Em relação ao sistema de alojamento das fêmeas, o trabalho aponta que o gene LHCGR foi positivamente regulado entre os animais alojados no sistema de celas, em comparação com animais nos sistemas de baias coletivas ou ao ar livre. “Além disso, nós observamos que os animais alojados no sistema ao ar livre e em baias coletivas apresentaram diferenças significativas na expressão do gene STAR, mas não entre os animais alojados em celas de gestação”, acrescenta o pesquisador.
O estudo demonstra que tanto o desafio inflamatório sistêmico como o sistema de alojamento são fatores ambientais capazes de influenciar a expressão gênica no corpo lúteo de fêmeas suínas. “Apesar dos nossos dados referentes ao sistema de alojamento ainda precisarem de mais estudos para serem totalmente elucidados, nós podemos corroborar a ideia de que quanto melhor forem as condições ambientais ofertadas para os animais, melhores serão as respostas reprodutivas obtidas”, aponta Silva. “Além disso, a caracterização dos mecanismos moleculares elucida que, talvez, muitos dos problemas reprodutivos observados por suinocultores sejam causados por quadros inflamatórios sistêmicos ou pelas condições em que os animais estão sendo alojados.”

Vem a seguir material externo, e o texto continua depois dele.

(* ===== verification/AuthService.v ===== *)
(** * Token validation

    Models [Utils/AuthService.h] and [Utils/AuthService.cpp] as far as one token is
    concerned: the reading of the session server's answer, and one validation.
    The threads and their queue are in [AuthPool]. *)
From Stdlib Require Import Ascii.
From S2P Require Import Prelude Strings.
Local Open Scope Z_scope.

(** A double quote. *)
Definition dq : ascii := "034"%char.
Definition quoted (s : string) : string := String dq (s +:+ String dq "").

(** [HttpClient::Response], the result of a request. *)
Record Response := mkResponse { statusCode : Z; body : string }.
Definition ok (r : Response) : bool := bool_decide (200 ≤ statusCode r < 300).

(** [None] when the function returns [false]. *)
Definition ParseValidateResponse (body : string) : option string :=
  match str_find (quoted "valid" +:+ ":true") body with
  | None => None
  | Some _ =>
      let key := quoted "account_id" +:+ String ":"%char (String dq "") in
      match str_find key body with
      | None => None
      | Some pos =>
          let rest := str_drop (pos + String.length key) body in
          match str_find (String dq "") rest with
          | None => None
          | Some len =>
              let outAccountId := str_take len rest in
              if decide (outAccountId = "") then None else Some outAccountId
          end
      end
  end.

(** One turn of [WorkerLoop] after taking [token] from the queue: what the
    callback is given.  [get] is the request to the session server. *)
Definition validate (get : string → Response) (token : string) : bool * string :=
  let path := "/auth/validate?token=" +:+ token in
  let resp := get path in
  if ok resp then
    match ParseValidateResponse (body resp) with
    | Some accountId => (true, accountId)
    | None => (false, "")
    end
  else (false, "").

(** ** The answer *)

Definition no_quote (s : string) : Prop :=
  Forall (λ c, c ≠ dq) (String.list_ascii_of_string s).
#[export] Instance no_quote_dec s : Decision (no_quote s).
Proof. unfold no_quote. apply _. Defined.

(** The answer the session server documents. *)
Definition valid_body (accountId : string) : string :=
  "{" +:+ quoted "valid" +:+ ":true," +:+ quoted "account_id" +:+ ":" +:+ quoted accountId +:+ "}".

Lemma str_find_char c s t :
  Forall (λ d, d ≠ c) (String.list_ascii_of_string s) →
  str_find (String c "") (s +:+ String c t) = Some (String.length s).
Proof.
  induction s as [|d s IH]; intros Hs.
  - rewrite str_app_nil. simpl. destruct (ascii_dec c c); [by destruct t|congruence].
  - apply Forall_cons in Hs as [Hd Hs]. rewrite str_app_cons. cbn [str_find].
    simpl String.prefix. destruct (ascii_dec c d); [congruence|]. by rewrite IH.
Qed.

Lemma str_find_char_absent c s n :
  str_find (String c "") s = Some n → Forall (λ d, d ≠ c) (String.list_ascii_of_string (str_take n s)).
Proof.
  revert n. induction s as [|d s IH]; intros n; cbn [str_find].
  - discriminate.
  - simpl String.prefix. destruct (ascii_dec c d) as [->|Hne].
    + destruct (String.prefix "" s) eqn:E; [|by destruct s]. intros [= <-]. apply Forall_nil_2.
    + destruct (str_find (String c "") s) as [m|]; [|discriminate]. intros [= <-]. simpl.
      apply Forall_cons. split; [congruence|]. by apply IH.
Qed.

Lemma parse_valid_body a :
  a ≠ "" → no_quote a → ParseValidateResponse (valid_body a) = Some a.
Proof.
  intros Ha Hq. set (key := quoted "account_id" +:+ String ":"%char (String dq "")).
  assert (H1 : str_find (quoted "valid" +:+ ":true") (valid_body a) = Some 1%nat) by reflexivity.
  assert (H2 : str_find key (valid_body a) = Some 14%nat) by (by destruct a).
  assert (H3 : str_drop (14 + String.length key) (valid_body a) = a +:+ String dq "}").
  { change (str_drop _ (valid_body a)) with ((a +:+ String dq "") +:+ "}").
    by rewrite str_app_assoc. }
  unfold ParseValidateResponse. fold key. rewrite H1, H2, H3.
  rewrite (str_find_char dq) by done. rewrite str_take_app. by rewrite decide_False.
Qed.

Lemma ParseValidateResponse_sound b a :
  ParseValidateResponse b = Some a →
  a ≠ "" ∧ no_quote a ∧ is_Some (str_find (quoted "valid" +:+ ":true") b).
Proof.
  unfold ParseValidateResponse. destruct (str_find (quoted "valid" +:+ ":true") b); [|done].
  destruct (str_find _ b); [|done].
  destruct (str_find (String dq "") _) eqn:Ef; [|done]. case_decide; [done|].
  intros [= <-]. split_and!; try done. unfold no_quote. by eapply str_find_char_absent.
Qed.

(** A login is accepted only on a successful answer that says so and names
    an account, and the name is the text between the quotes: non-empty and
    without a quote.  The documented positive answer is accepted with exactly
    its account. *)
Theorem validate_sound get token :
  let resp := get ("/auth/validate?token=" +:+ token) in
  let valid := (validate get token).1 in
  let accountId := (validate get token).2 in
  (if valid
   then ok resp = true ∧ accountId ≠ "" ∧ no_quote accountId
        ∧ is_Some (str_find (quoted "valid" +:+ ":true") (body resp))
   else accountId = "")
  ∧ ∀ a, a ≠ "" → no_quote a → ok resp = true → body resp = valid_body a →
      valid = true ∧ accountId = a.
Proof.
  unfold validate. set (resp := get _). simpl. destruct (ok resp); [|by split].
  destruct (ParseValidateResponse (body resp)) as [a|] eqn:E; split.
  - by destruct (ParseValidateResponse_sound _ _ E) as (?&?&?).
  - intros b Hb Hq _ Hbody. split; [done|]. rewrite Hbody, parse_valid_body in E by done. by injection E.
  - done.
  - intros b Hb Hq _ Hbody. by rewrite Hbody, parse_valid_body in E.
Qed.

(** A session server that knows one token. *)
Definition demo_get (path : string) : Response :=
  if decide (path = "/auth/validate?token=t1") then mkResponse 200 (valid_body "alice")
  else mkResponse 401 "".
(** A thread about to block has seen the queue empty; while a job is queued and a
    thread is blocked, a notification is on its way or another thread will look. *)
Record auth_wait (s : AuthState) : Prop := {
  aw_parking : ∀ k, threads s !! k = Some WParking → m_queue s = [];
  aw_parked : ∀ k, threads s !! k = Some WParked → m_queue s = [] ∨ will_look s }.

(** A lookup of a thread after a thread has moved. *)
Lemma thread_insert (ws : list PoolPc) k j p q :
  <[k := p]> ws !! j = Some q → (j = k ∧ q = p) ∨ (j ≠ k ∧ ws !! j = Some q).
Proof.
  destruct (decide (j = k)) as [->|Hn].
  - intros Hj. left. split; [done|]. apply lookup_lt_Some in Hj as Hlt.
    rewrite length_insert in Hlt. rewrite list_lookup_insert_eq in Hj by done. congruence.
  - rewrite list_lookup_insert_ne by done. auto.
Qed.

Lemma thread_moved (ws : list PoolPc) k p q : ws !! k = Some q → <[k := p]> ws !! k = Some p.
Proof. intros Hk%lookup_lt_Some. by apply list_lookup_insert_eq. Qed.

Ltac thread_cases H := apply thread_insert in H as [[-> ?]|[? H]].

(** A caller between positions that promise nothing. *)
Lemma will_look_caller s s' t p :
  threads s' = threads s → callers s' = <[t := p]> (callers s) →
  callers s t ≠ CUnlock → callers s t ≠ CNotify → will_look s → will_look s'.
Proof.
  unfold will_look. intros -> -> H1 H2 [[u Hu]|Hk]; [left; exists u|by right].
  rewrite fn_lookup_insert_ne; [done|]. intros ->. naive_solver.
Qed.

Lemma auth_wait_pool s s' : auth_mutex s → auth_wait s → pool_step s s' → auth_wait s'.
Proof.
  intros Hm [H1 H2] Hs.
  assert (Hin : ∀ j k p q, threads s !! k = Some p → inside p = true →
            threads s !! j = Some q → inside q = true → j = k).
  { intros j k p q Hk Hp Hj Hq. assert (Thread j = Thread k) as [= ->]; [|done].
    apply (owned_unique (holds s) (m_mutex s)); [exact Hm|exists q; auto|exists p; auto]. }
  destruct Hs as [s k Hk Hf|s k Hk|s k Hk|s k Hk Hq|s k job q Hk Hq|s k job Hk|s k job get Hk];
    split; simpl; intros j Hj; thread_cases Hj; try done; eauto;
    try (right; right; do 2 eexists; split; [by eapply thread_moved|by repeat case_match]).
  - unfold has_work in *. case_match; [done|]. case_bool_decide; done.
  - exfalso. by pose proof (Hin j k WTake WParking Hk eq_refl Hj eq_refl).
Qed.
(** ** The invariant of a room *)

Record room_wf (g : GameRoom) : Prop := {
  rw_members : NoDup (m_members g);
  rw_ready : NoDup (m_readyPlayers g);
  rw_moves : NoDup (um_keys (m_pendingMoves g));
  rw_slots : NoDup (um_keys (m_pendingReconnects g));
  (** A running game has two players. *)
  rw_game : m_state g = IN_GAME → (2 ≤ length (m_members g))%nat;
  (** Nobody is ready outside the waiting room. *)
  rw_idle : m_state g ≠ WAITING → m_readyPlayers g = [];
  (** A room marked as empty is empty. *)
  rw_empty : m_emptySinceMs g ≠ 0 → m_members g = [] }.

Lemma room_wf_new name max : room_wf (GameRoom_new name max).
Proof. by split; try apply NoDup_nil_2. Qed.

Section invariant.
Context `{Platform, PbRuntime}.
Implicit Types (g : GameRoom) (n : Net).

Lemma HandleGameEnd_room w g n :
  (HandleGameEnd w g n).1 = set_finishedAt (steady_ms (n_steady n)) (set_state FINISHED g).
Proof. done. Qed.

Lemma TryStartGame_room g n :
  (TryStartGame g n).1
  = if decide (2 ≤ length (m_members g) ∧ length (m_members g) ≤ length (m_readyPlayers g))%nat
    then set_ready [] (set_state IN_GAME g) else g.
Proof. unfold TryStartGame. repeat case_decide; try done; lia. Qed.

Lemma TryStartGame_wf g n : room_wf g → m_state g = WAITING → room_wf (TryStartGame g n).1.
Proof.
  rewrite TryStartGame_room. intros [] Hs. case_decide; split; simpl; try done.
  - apply NoDup_nil_2.
  - lia.
Qed.

Lemma HandleGameEnd_wf w g n :
  room_wf g → m_readyPlayers g = [] → room_wf (HandleGameEnd w g n).1.
Proof. intros [] Hr. by split. Qed.

Lemma join_wf s g :
  room_wf g → room_wf (set_emptySince 0 (set_members (us_insert s (m_members g)) g)).
Proof.
  intros []. split; simpl; try done; [by apply us_insert_NoDup|].
  intros Hg%rw_game0. rewrite us_insert_length. case_match; lia.
Qed.

Lemma HandleEnter_wf this s g n : room_wf g → room_wf (HandleEnter this s g n).1.
Proof. intros Hg. unfold HandleEnter. repeat case_decide; try done. by apply join_wf. Qed.

Lemma HandleRejoin_wf this s g n : room_wf g → room_wf (HandleRejoin this s g n).1.
Proof.
  intros [A B C D E F G]. apply join_wf. split; try done. simpl. by apply um_erase_NoDup.
Qed.

Lemma leave_finish_room g n :
  (leave_finish g n).1
  = if decide (m_members g = []) then set_emptySince (steady_ms (n_steady n)) g else g.
Proof. unfold leave_finish. by case_decide. Qed.

Lemma leave_game_room a g n :
  m_members g ≠ [] →
  (leave_game a g n).1
  = set_finishedAt (steady_ms (S (n_steady n))) (set_state FINISHED
      (set_reconnects (um_set a (steady_ms (n_steady n)) (m_pendingReconnects g)) g)).
Proof. intros Hm. unfold leave_game. simpl. by destruct (m_members g). Qed.

(** The room once [session] is out of the members, before the game reacts. *)
Definition without (session : nat) (accountId : string) (g : GameRoom) : GameRoom :=
  set_ready (us_erase accountId (m_readyPlayers g))
    (set_moves (um_erase accountId (m_pendingMoves g))
      (set_members (us_erase session (m_members g)) g)).

Lemma HandleLeave_room s g n :
  room_wf g → s ∈ m_members g →
  let acc := GetAccountId s n in
  let now := steady_ms (n_steady n) in
  (HandleLeave s g n).1
  = if decide (m_state g = IN_GAME) then
      set_finishedAt (steady_ms (S (n_steady n))) (set_state FINISHED
        (set_reconnects (um_set acc now (m_pendingReconnects g)) (without s acc g)))
    else if decide (us_erase s (m_members g) = []) then
      set_emptySince now (without s acc g)
    else without s acc g.
Proof.
  intros Hg Hs acc now. unfold HandleLeave, us_count. rewrite bool_decide_true by done.
  assert (Hacc : GetAccountId s (upd_session s (SetRoom None) n) = acc).
  { unfold GetAccountId. by rewrite sess_upd. }
  rewrite Hacc. set (nb := Broadcast _ _ _). fold (without s acc g).
  assert (Hnb : n_steady nb = n_steady n).
  { unfold nb. destruct (sends_clock _ _ (Broadcast_sends (S_ROOM_USER_LEFT_set_account_id
      acc S_ROOM_USER_LEFT_SharedCtor) (without s acc g) (upd_session s (SetRoom None) n)))
      as [E _]. exact E. }
  change (m_state (set_ready _ _)) with (m_state g). case_decide as Hst.
  - rewrite leave_game_room, Hnb; [done|]. simpl. intros E.
    pose proof (us_erase_length s _ (rw_members _ Hg) Hs) as Hl. rewrite E in Hl.
    pose proof (rw_game _ Hg Hst). simpl in *. lia.
  - rewrite leave_finish_room, Hnb. done.
Qed.

Lemma HandleLeave_members s g n :
  m_members (HandleLeave s g n).1 = us_erase s (m_members g).
Proof.
  unfold HandleLeave, us_count. case_bool_decide as Hs.
  - case_decide as Hst.
    + unfold leave_game. simpl. destruct (us_erase s (m_members g)) eqn:E; [|done].
      rewrite leave_finish_room. case_decide; simpl; by rewrite ?E.
    + rewrite leave_finish_room. by case_decide.
  - by rewrite us_erase_absent.
Qed.

Lemma without_wf s acc g :
  room_wf g → m_state g ≠ IN_GAME → room_wf (without s acc g).
Proof.
  intros [] Hs. split; simpl; eauto with server; [congruence|..].
  - intros Hw%rw_idle0. by rewrite Hw.
  - intros ->%rw_empty0. done.
Qed.

Lemma HandleLeave_wf s g n : room_wf g → room_wf (HandleLeave s g n).1.
Proof.
  intros Hg. destruct (decide (s ∈ m_members g)) as [Hs|Hs].
  2:{ unfold HandleLeave, us_count. by rewrite bool_decide_false. }
  rewrite HandleLeave_room by done. case_decide as Hst.
  - destruct Hg. split; simpl; eauto with server; [done|..].
    + intros _. rewrite rw_idle0 by congruence. done.
    + intros ->%rw_empty0. done.
  - pose proof (without_wf s (GetAccountId s n) g Hg Hst) as Hw. case_decide as He; [|done].
    destruct Hw. by split.
Qed.

Lemma HandleReady_wf a g n : room_wf g → room_wf (HandleReady a g n).1.
Proof.
  intros Hg. unfold HandleReady. case_decide as Hs; [done|]. apply TryStartGame_wf; [|done].
  destruct Hg. split; simpl; try done. case_match; eauto with server.
Qed.

Lemma run_job_wf this j gn : room_wf gn.1 → room_wf (run_job this j gn).1.
Proof.
  destruct gn as [g n], j; simpl; intros Hg; try done.
  - by apply (HandleRejoin_wf this session g n).
  - by apply HandleLeave_wf.
  - by apply (HandleEnter_wf this session g n).
  - pose proof (HandleLeave_wf session g n Hg) as Hl. by destruct (HandleLeave session g n).
  - unfold HandleMove. case_decide; [done|]. destruct Hg. split; simpl; eauto with server.
  - by apply HandleReady_wf.
Qed.

Lemma FlushJobs_wf this gn : room_wf gn.1 → room_wf (FlushJobs this gn).1.
Proof.
  intros Hg. unfold FlushJobs. apply (Flush_inv _ _ _ (λ gn, room_wf gn.1)).
  - destruct Hg. by split.
  - intros. by apply run_job_wf.
Qed.

Lemma ExpireReconnects_wf w g n : room_wf g → room_wf (ExpireReconnects w g n).1.
Proof.
  intros []. unfold ExpireReconnects. case_decide; [by split|]. split; simpl; try done.
  unfold um_keys in *. eapply sublist_NoDup; [exact rw_slots0|].
  apply fmap_sublist, sublist_filter.
Qed.

Lemma finish_tick_wf w g n : room_wf g → room_wf (finish_tick w g n).1.
Proof.
  intros Hg%(ExpireReconnects_wf w g n). unfold finish_tick.
  destruct (ExpireReconnects w g n) as [g2 n2]. cbn [fst] in Hg. case_decide as Hs.
  - cbn [NowMs]. case_decide; simpl; [|done]. destruct Hg. split; simpl; try done.
  - unfold BroadcastPendingMoves. case_decide; [done|]. destruct Hg. split; simpl; try done.
    apply NoDup_nil_2.
Qed.

Lemma Tick_wf this w g n : room_wf g → room_wf (Tick this w g n).1.
Proof.
  intros Hg%(FlushJobs_wf this (g, n)). rewrite Tick_split.
  destruct (FlushJobs this (g, n)) as [g1 n1]. by apply finish_tick_wf.
Qed.
End invariant.

(** ** Who receives a broadcast *)

(** [frame] went, once each and in order, to the sessions [reached]; the others
    are disconnected. *)
Definition delivered (frame : list byte) (ss : list nat) (n n' : Net) : Prop :=
  ∃ reached, reached `sublist_of` ss
    ∧ wire n' = wire n ++ map (λ s, (m_sock (sess s n), frame)) reached
    ∧ (∀ s, s ∈ reached → IsDisconnected s n = false)
    ∧ (∀ s, s ∈ ss → s ∉ reached → IsDisconnected s n' = true).

Section delivery.
Context `{Platform}.

Lemma transmitted_disc s t frame n n' :
  transmitted s frame n n' → t ≠ s → sess t n' = sess t n.
Proof.
  unfold transmitted. case_match; [|naive_solver]. intros [_ E] _. unfold sess. by rewrite E.
Qed.

Lemma foldl_delivered (f : Net → nat → Net) frame ss n :
  (∀ n s, sends n (f n s)) → (∀ n s, net_wf n → net_wf (f n s)) →
  (∀ n s, IsDisconnected s n = true → f n s = n) →
  (∀ n s, net_wf n → IsDisconnected s n = false → transmitted s frame n (f n s)) →
  NoDup ss → net_wf n → delivered frame ss n (foldl f n ss).
Proof.
  intros Hsends Hwf Hd Ht. revert n. induction ss as [|s ss IH]; intros n Hnd Hn; simpl.
  { exists []. rewrite app_nil_r. split_and!; [done|done|set_solver|set_solver]. }
  apply NoDup_cons in Hnd as [Hs Hnd].
  destruct (IH (f n s) Hnd (Hwf n s Hn)) as (rs & Hsub & Hw & Hr & Hnr).
  assert (Hin : ∀ t, t ∈ rs → t ≠ s).
  { intros t Ht' ->. destruct Hs. by eapply elem_of_sublist. }
  assert (Hmono : IsDisconnected s (f n s) = true →
                  IsDisconnected s (foldl f (f n s) ss) = true).
  { intros. by apply (sends_disc _ _ (foldl_sends f ss (f n s) Hsends)). }
  destruct (IsDisconnected s n) eqn:E.
  { rewrite Hd in * by done. exists rs. split_and!; [by apply sublist_cons|done|done|].
    intros t [->|Ht']%elem_of_cons Hnt; auto. }
  specialize (Ht n s Hn E). assert (Hext : map (λ t, (m_sock (sess t (f n s)), frame)) rs
                                          = map (λ t, (m_sock (sess t n), frame)) rs).
  { apply map_ext_in. intros t Ht'%list_elem_of_In. by rewrite (transmitted_disc s t frame n) by auto. }
  rewrite Hext in Hw.
  assert (Hr' : ∀ t, t ∈ rs → IsDisconnected t n = false).
  { intros t Ht'. unfold IsDisconnected. rewrite <- (transmitted_disc s t frame n (f n s)); auto.
    by apply Hr. }
  unfold transmitted in Ht. destruct (wsa_send _ _ _).
  - destruct Ht as [Hwire _]. exists (s :: rs). split_and!; [by apply sublist_skip|..].
    + rewrite Hw, Hwire. simpl. by rewrite <- app_assoc.
    + intros t [->|?]%elem_of_cons; auto.
    + intros t [->|?]%elem_of_cons; set_solver.
  - destruct Ht as (Hwire & Hdis & _). exists rs. split_and!; [by apply sublist_cons| |done|].
    + by rewrite Hw, Hwire.
    + intros t [->|?]%elem_of_cons; auto.
Qed.

Lemma SendRaw_disconnected s id d k n : IsDisconnected s n = true → (SendRaw s id d k n).2 = n.
Proof. unfold SendRaw. by intros ->. Qed.

Lemma SendShared_disconnected s bs n : IsDisconnected s n = true → (SendShared s bs n).2 = n.
Proof. unfold SendShared. by intros ->. Qed.
End delivery.

Section moves.
Context `{Platform, PbRuntimeLaws}.

Definition actor_of (p : string * (Z * Z)) : Pb_MovedActor :=
  {| MovedActor_account_id := p.1; MovedActor_x := p.2.1; MovedActor_y := p.2.2;
     MovedActor_unknown := uf_empty |}.

Lemma moves_snapshot_actors moves :
  moves_snapshot moves
  = {| S_MOVE_BROADCAST_actors := map actor_of moves; S_MOVE_BROADCAST_unknown := uf_empty |}.
Proof.
  unfold moves_snapshot. assert (Hgen : ∀ m,
    foldl (λ snapshot '(accountId, (x, y)), S_MOVE_BROADCAST_add_actors
      (MovedActor_set_y y (MovedActor_set_x x
        (MovedActor_set_account_id accountId MovedActor_SharedCtor))) snapshot) m moves
    = {| S_MOVE_BROADCAST_actors := S_MOVE_BROADCAST_actors m ++ map actor_of moves;
         S_MOVE_BROADCAST_unknown := S_MOVE_BROADCAST_unknown m |}).
  { induction moves as [|[a [x y]] moves IH]; intros m; simpl.
    - rewrite app_nil_r. by destruct m.
    - rewrite IH. simpl. by rewrite <- app_assoc. }
  by rewrite Hgen.
Qed.

Lemma shared_packet_frame `{MessageLaws M ok, PacketTraits M} (m : M) :
  ok m → ByteSizeLong m < 2147483648 →
  shared_packet m = header_bytes {| packetSize := u16 (ByteSizeLong m);
                                    packetId := PacketID_val (ID (M := M)) |} ++ Serialize m.
Proof.
  intros Hok Hsz. unfold shared_packet. rewrite i32_id.
  2:{ rewrite (ByteSizeLong_length m Hok) in *. lia. }
  unfold SerializeToArray. rewrite (ByteSizeLong_length m Hok).
  rewrite decide_False by lia. set (h := {| packetSize := _ |}).
  set (buf := replicate _ _).
  assert (Hb : Z.of_nat (length buf) = sizeof_PacketHeader + Z.of_nat (length (Serialize m))).
  { unfold buf. rewrite length_replicate. unfold sizeof_PacketHeader. lia. }
  unfold sizeof_PacketHeader in *.
  rewrite mem_write_split by (unfold in_range; rewrite length_mem_write; lia).
  rewrite (drop_ge (mem_write _ _ _)) by (rewrite length_mem_write; lia). rewrite app_nil_r. f_equal.
  rewrite mem_write_split by (unfold in_range; rewrite length_header_bytes; lia).
  change (Z.to_nat 0) with 0%nat. rewrite take_0, app_nil_l. by apply take_app_exact.
Qed.
End moves.

(** ** Properties of a room *)

(** The life of a room: jobs are queued, ticks run, and other threads change
    the rest of the state. *)
Inductive room_event := EvPush (job : RoomJob) | EvTick (reconnectWindowMs : Z) | EvNet (n : Net).

Section properties.
Context `{Platform, PbRuntime}.
Implicit Types (g : GameRoom) (n : Net).

Definition room_event_step (this : nat) (gn : GameRoom * Net) (e : room_event)
    : GameRoom * Net :=
  match e with
  | EvPush job => (PushJob job gn.1, gn.2)
  | EvTick w => Tick this w gn.1 gn.2
  | EvNet n => (gn.1, n)
  end.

O projeto foi conduzido pelo estudante de mestrado Arthur Nery da Silva, com a orientação do professor Adroaldo José Zanella, ambos do Departamento de Medicina Veterinária Preventiva e Saúde Animal da FMVZ. A equipe multidisciplinar envolveu os pesquisadores Luana Alves, Germana Vizzotto Osowski, Leandro Sabei, Priscila Assis Ferraz, Guilherme Pugliesi, da FMVZ; Ricardo Zanella, da Universidade de Passo Fundo (UPF), e Mariana Groke Marques, da Embrapa Suínos e Aves. Silva recebeu bolsa do Programa de Excelência Acadêmica (Proex/Capes), vinculada ao programa em Epidemiologia Experimental Aplicada às Zoonoses da FMVZ. O estudo foi financiado pelo projeto A contribuição do macho para o desenvolvimento de fenótipos robustos e o papel mitigador do bem-estar das fêmeas suínas, da Fundação de Amparo à Pesquisa do Estado de São Paulo (Fapesp) , coordenado pelo professor Zanella.